| YOUR ASSIGNMENT |
Each entry needs to be reproduced exactly as it is.

| EXERCISE INPUT |
Lemma continue_asks_at_current_mastery_witness :
  exists contextStr,
    requests (fire (scripted []) Continue (assessingAt 80 JNull))
    = requests (assessingAt 80 JNull)
      ++ [AssessmentPrompt "IX" "Algebra" contextStr hard].
Proof.
  apply (continue_asks_at_current_mastery (scripted [])
           (assessingAt 80 JNull)
           {| topic := "Algebra";
              courseName := "Punjab: Grade IX Mathematics";
              gradeLevel := "IX"; masteryScore := 80; history := [] |}).
  reflexivity.
Defined.

(** *** Starting and answering *)

(** X3.  Pressing Start with a topic that is not blank (it has a character
    that is not white space, the no-break space counting as white space)
    and a course chosen begins a fresh session, whatever was there before:
    the topic typed, board and course as course name, the grade found in
    the course name or "9", mastery 0 and an empty history.  The old trace
    is gone, the new one begins with the initialization entry, and one
    request goes out, for an easy question.  Topic and course name are
    Latin-1 text, as every string here. *)
Theorem start_begins_fresh_session (service : nat -> reply) (w : World) :
  Js.blank (topicInput w) = false ->
  selectedCourse w <> "" ->
  let grade :=
    match Grade.gradeMatch (selectedCourse w) with
    | Some g => g
    | None => "9"
    end in
  let w' := fire service Start w in
  session (state w')
  = Some {| topic := topicInput w;
            courseName := (selectedSource w ++ ": " ++ selectedCourse w)%string;
            gradeLevel := grade;
            masteryScore := 0;
            history := [] |}
  /\ (exists outcome,
         logs (state w')
         = [logged SYSTEM "Initialization";
            logged ASSESSMENT "Generating Quiz"; outcome])
  /\ (exists contextStr,
         requests w'
         = requests w ++ [AssessmentPrompt grade (topicInput w) contextStr easy])
  /\ currentStep (state w') = assessing.
Proof.
  intros Hblank Hcourse grade w'. subst w' grade.
  unfold fire, run, handleStart. rewrite Hblank.
  apply String.eqb_neq in Hcourse. rewrite Hcourse. cbn [orb].
  unfold_monad. cbn.
  match goal with
  | |- context [runAssessmentCycle ?s ?t ?g ?m ?c ?w1] =>
      pose proof (runAssessmentCycle_requests s t g m c w1) as Hreq;
      pose proof (runAssessmentCycle_spec s t g m c w1) as Hspec
  end.
  cbv zeta in Hreq, Hspec. cbn in Hreq, Hspec.
  destruct Hspec as (_ & (Hsession & _) & _ & _ & Hcases).
  split; [exact Hsession|]. split; [|split; [exact Hreq|]].
  - destruct Hcases as [(_ & _ & _ & _ & E)|(_ & _ & _ & E)];
      rewrite E; eexists; reflexivity.
  - destruct Hcases as [(_ & _ & _ & E & _)|(_ & _ & E & _)]; exact E.
Qed.

Lemma start_begins_fresh_session_witness :
  let w := fireAll (scripted []) fillForm (assessingAt 60 (sampleQuestion 1)) in
  let w' := fire (scripted []) Start w in
  session (state w')
  = Some {| topic := "Algebra";
            courseName := "Punjab: Grade IX Mathematics";
            gradeLevel := "IX";
            masteryScore := 0;
            history := [] |}
  /\ (exists outcome,
         logs (state w')
         = [logged SYSTEM "Initialization";
            logged ASSESSMENT "Generating Quiz"; outcome])
  /\ (exists contextStr,
         requests w'
         = requests w ++ [AssessmentPrompt "IX" "Algebra" contextStr easy])
  /\ currentStep (state w') = assessing.
Proof.
  cbv zeta.
  apply (start_begins_fresh_session (scripted [])
           (fireAll (scripted []) fillForm (assessingAt 60 (sampleQuestion 1)))).
  - vm_compute. reflexivity.
  - vm_compute. discriminate.
Defined.

(** What an answer leaves in the session: topic, course and grade as they
    were, the mastery moved by the grading of the answer, and one more
    history entry holding the question asked and that grading.  The index
    the user chose is not kept. *)
Lemma fire_Answer_session (service : nat -> reply) (w : World) (index : Z)
    (s : LearningSession) (correct : jsval) :
  session (state w) = Some s ->
  Js.truthy (currentQuestion w) = true ->
  Js.get (currentQuestion w) "correctOptionIndex" = Ok correct ->
  let right := Js.strict_eq (JNumber index) correct in
  session (state (fire service (Answer index) w))
  = Some {| topic := topic s;
            courseName := courseName s;
            gradeLevel := gradeLevel s;
            masteryScore :=
              if right then Z.min 100 (masteryScore s + 20)
              else Z.max 0 (masteryScore s - 10);
            history := history s ++ [quizEntry (currentQuestion w) right] |}.
Proof.
  intros Hs Hq Hc right. subst right.
  unfold fire, run, handleAnswer. rewrite Hs, Hq, Hc.
  unfold_monad. cbn. rewrite Hs.
  destruct (Js.get (currentQuestion w) "topic") as [t|e]; cbn;
    [|reflexivity].
  use_adaptation H. cbn.
  destruct H as (_ & (Hsession & _) & _). exact Hsession.
Qed.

| EXERCISE SOLUTION |
Lemma continue_asks_at_current_mastery_witness :
  exists contextStr,
    requests (fire (scripted []) Continue (assessingAt 80 JNull))
    = requests (assessingAt 80 JNull)
      ++ [AssessmentPrompt "IX" "Algebra" contextStr hard].
Proof.
  apply (continue_asks_at_current_mastery (scripted [])
           (assessingAt 80 JNull)
           {| topic := "Algebra";
              courseName := "Punjab: Grade IX Mathematics";
              gradeLevel := "IX"; masteryScore := 80; history := [] |}).
  reflexivity.
Defined.

(** *** Starting and answering *)

(** X3.  Pressing Start with a topic that is not blank (it has a character
    that is not white space, the no-break space counting as white space)
    and a course chosen begins a fresh session, whatever was there before:
    the topic typed, board and course as course name, the grade found in
    the course name or "9", mastery 0 and an empty history.  The old trace
    is gone, the new one begins with the initialization entry, and one
    request goes out, for an easy question.  Topic and course name are
    Latin-1 text, as every string here. *)
Theorem start_begins_fresh_session (service : nat -> reply) (w : World) :
  Js.blank (topicInput w) = false ->
  selectedCourse w <> "" ->
  let grade :=
    match Grade.gradeMatch (selectedCourse w) with
    | Some g => g
    | None => "9"
    end in
  let w' := fire service Start w in
  session (state w')
  = Some {| topic := topicInput w;
            courseName := (selectedSource w ++ ": " ++ selectedCourse w)%string;
            gradeLevel := grade;
            masteryScore := 0;
            history := [] |}
  /\ (exists outcome,
         logs (state w')
         = [logged SYSTEM "Initialization";
            logged ASSESSMENT "Generating Quiz"; outcome])
  /\ (exists contextStr,
         requests w'
         = requests w ++ [AssessmentPrompt grade (topicInput w) contextStr easy])
  /\ currentStep (state w') = assessing.
Proof.
  intros Hblank Hcourse grade w'. subst w' grade.
  unfold fire, run, handleStart. rewrite Hblank.
  apply String.eqb_neq in Hcourse. rewrite Hcourse. cbn [orb].
  unfold_monad. cbn.
  match goal with
  | |- context [runAssessmentCycle ?s ?t ?g ?m ?c ?w1] =>
      pose proof (runAssessmentCycle_requests s t g m c w1) as Hreq;
      pose proof (runAssessmentCycle_spec s t g m c w1) as Hspec
  end.
  cbv zeta in Hreq, Hspec. cbn in Hreq, Hspec.
  destruct Hspec as (_ & (Hsession & _) & _ & _ & Hcases).
  split; [exact Hsession|]. split; [|split; [exact Hreq|]].
  - destruct Hcases as [(_ & _ & _ & _ & E)|(_ & _ & _ & E)];
      rewrite E; eexists; reflexivity.
  - destruct Hcases as [(_ & _ & _ & E & _)|(_ & _ & E & _)]; exact E.
Qed.

Lemma start_begins_fresh_session_witness :
  let w := fireAll (scripted []) fillForm (assessingAt 60 (sampleQuestion 1)) in
  let w' := fire (scripted []) Start w in
  session (state w')
  = Some {| topic := "Algebra";
            courseName := "Punjab: Grade IX Mathematics";
            gradeLevel := "IX";
            masteryScore := 0;
            history := [] |}
  /\ (exists outcome,
         logs (state w')
         = [logged SYSTEM "Initialization";
            logged ASSESSMENT "Generating Quiz"; outcome])
  /\ (exists contextStr,
         requests w'
         = requests w ++ [AssessmentPrompt "IX" "Algebra" contextStr easy])
  /\ currentStep (state w') = assessing.
Proof.
  cbv zeta.
  apply (start_begins_fresh_session (scripted [])
           (fireAll (scripted []) fillForm (assessingAt 60 (sampleQuestion 1)))).
  - vm_compute. reflexivity.
  - vm_compute. discriminate.
Defined.

(** What an answer leaves in the session: topic, course and grade as they
    were, the mastery moved by the grading of the answer, and one more
    history entry holding the question asked and that grading.  The index
    the user chose is not kept. *)
Lemma fire_Answer_session (service : nat -> reply) (w : World) (index : Z)
    (s : LearningSession) (correct : jsval) :
  session (state w) = Some s ->
  Js.truthy (currentQuestion w) = true ->
  Js.get (currentQuestion w) "correctOptionIndex" = Ok correct ->
  let right := Js.strict_eq (JNumber index) correct in
  session (state (fire service (Answer index) w))
  = Some {| topic := topic s;
            courseName := courseName s;
            gradeLevel := gradeLevel s;
            masteryScore :=
              if right then Z.min 100 (masteryScore s + 20)
              else Z.max 0 (masteryScore s - 10);
            history := history s ++ [quizEntry (currentQuestion w) right] |}.
Proof.
  intros Hs Hq Hc right. subst right.
  unfold fire, run, handleAnswer. rewrite Hs, Hq, Hc.
  unfold_monad. cbn. rewrite Hs.
  destruct (Js.get (currentQuestion w) "topic") as [t|e]; cbn;
    [|reflexivity].
  use_adaptation H. cbn.
  destruct H as (_ & (Hsession & _) & _). exact Hsession.
Qed.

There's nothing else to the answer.